Après avoir ouvert en 1996 le Bras du Parc dans le
massif du Piton des Neiges, Pascal Colas, guide de haute
montagne, accompagné d'une équipe scientifique va
entreprendre l'exploration de la ravine Bachelier,
toujours en partant du Piton, et en passant par le Gros
Morne. Pour la première fois une partie de la logistique
sera acheminée sur le toit de la Réunion par des ânes.
Deuxième plus haut sommet de notre île, culminant à
3 013 m, le Gros Morne est resté longtemps inviolé. Ce
n'est que le 1er septembre 1939 qu'une expédition partie
de Cilaos réussit à y planter le premier drapeau au
terme de quatre jours d'efforts. L'exploit ne sera
renouvelé que 41 ans plus tard (voir encadré).
"Aujourd'hui, indique Pascal Colas, fondateur de
Réunion Sensations, si le parcours reste périlleux et
technique, c'est une des classiques parmi les courses de
montagne. Nous avons été les premiers à la refaire et
à l'équiper, depuis l'expédition de 1980, en 1991 et
1992. Il faut compter deux jours au départ du Bloc à
Cilaos en passant par le Piton des Neiges. Le premier
jour nous montons au sommet du Piton puis nous nous
engageons en direction du Gros Morne jusqu'à atteindre
une anfractuosité de rocher où nous passons la nuit. Le
lendemain, nous poursuivons jusqu'au sommet du Gros
Morne, le retour à Cilaos se fait dans la foulée".

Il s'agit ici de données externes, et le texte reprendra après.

(* ===== verification/SosofsDir.v ===== *)
(** * sosofs: directories

    What the lookups answer and what the operations on names do to the items
    of a volume, for a device that does not fail. [inodo], [es_dir] and
    [nombra] read the map of items the way the format encodes it. *)
From S2P Require Import Prelude Texto BlockDev SosofsLayout SosofsAlloc SosofsTree SosofsNode SosofsStep SosofsTreeSpec SosofsScan SosofsFile SosofsTxn SosofsCommit SosofsVista.
Local Open Scope N_scope.
#[local] Set Default Proof Using "Type*".

(** ** The items, read *)
Section Items.
Implicit Types m : Items.
Definition inodo m (ino : N) (st : InodeItem) : Prop :=
  exists p, m !! Key.inode ino = Some p ∧ inode_item_read p = st.
Definition es_dir m (ino : N) : Prop := exists st, inodo m ino st ∧ i_file_type st = FT_DIR.
(** [k] is the key of an entry of [dir] that names [child]. *)
Definition nombra m (dir : N) (name : list byte) (k : Key) (child : N) : Prop :=
  exists p, m !! k = Some p ∧ k_inode k = dir ∧ k_kind k = KIND_DIRENT ∧
    name_bytes (dirent_item_read p) = name ∧ d_child (dirent_item_read p) = child.
Definition sin_nombre m (dir : N) (name : list byte) : Prop := forall k child, ¬ nombra m dir name k child.

Lemma inodo_fun m ino st st' : inodo m ino st -> inodo m ino st' -> st = st'.
Proof. intros (p & Hp & <-) (p' & Hp' & <-). congruence. Qed.
Lemma inodo_insert m k p ino st : k ≠ Key.inode ino -> inodo (<[k := p]> m) ino st <-> inodo m ino st.
Proof. intros Hk. unfold inodo. by rewrite lookup_insert_ne by done. Qed.
Lemma inodo_new m p ino st : inodo (<[Key.inode ino := p]> m) ino st <-> inode_item_read p = st.
Proof. unfold inodo. rewrite lookup_insert_eq. naive_solver. Qed.
Lemma inodo_delete m k ino st : k ≠ Key.inode ino -> inodo (delete k m) ino st <-> inodo m ino st.
Proof. intros Hk. unfold inodo. by rewrite lookup_delete_ne by done. Qed.
Lemma nombra_insert_ne m k p dir name k' c : k_kind k ≠ KIND_DIRENT ->
  nombra (<[k := p]> m) dir name k' c <-> nombra m dir name k' c.
Proof.
  intros Hk. unfold nombra. split; intros (q & Hq & H1 & H2 & H3); exists q; (split; [|done]).
  - rewrite lookup_insert_ne in Hq; [done|]. by intros ->.
  - rewrite lookup_insert_ne; [done|]. by intros ->.
Qed.
Lemma nombra_delete m k dir name k' c :
  nombra (delete k m) dir name k' c <-> k' ≠ k ∧ nombra m dir name k' c.
Proof.
  unfold nombra. split.
  - intros (q & [? Hq]%lookup_delete_Some & Hr). split; [done|]. by exists q.
  - intros [Hk (q & Hq & Hr)]. exists q. by rewrite lookup_delete_ne.
Qed.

Raconté ainsi, cela a l'air tout simple, mais la
"balade" n'est pas à la portée du premier
venu. "Cela nécessite du matériel adapté et une
bonne connaissance de la montagne, confirme Pascal Colas,
mais le Gros Morne est inscrit à notre
"catalogue" des courses de montagne. Le site a
profondément changé à la fin des années 1980, suite
à un éboulis qui a d'ailleurs emporté à l'époque le
pont sur la route d'Ilet à Cordes. Tout un pan de la
montagne est descendu et nous avons dû équiper un
rappel de 20 m pour pouvoir atteindre le Gros Morne. Nous
n'y sommes pas retournés depuis la dernière saison des
pluies et nous risquons d'avoir des surprises".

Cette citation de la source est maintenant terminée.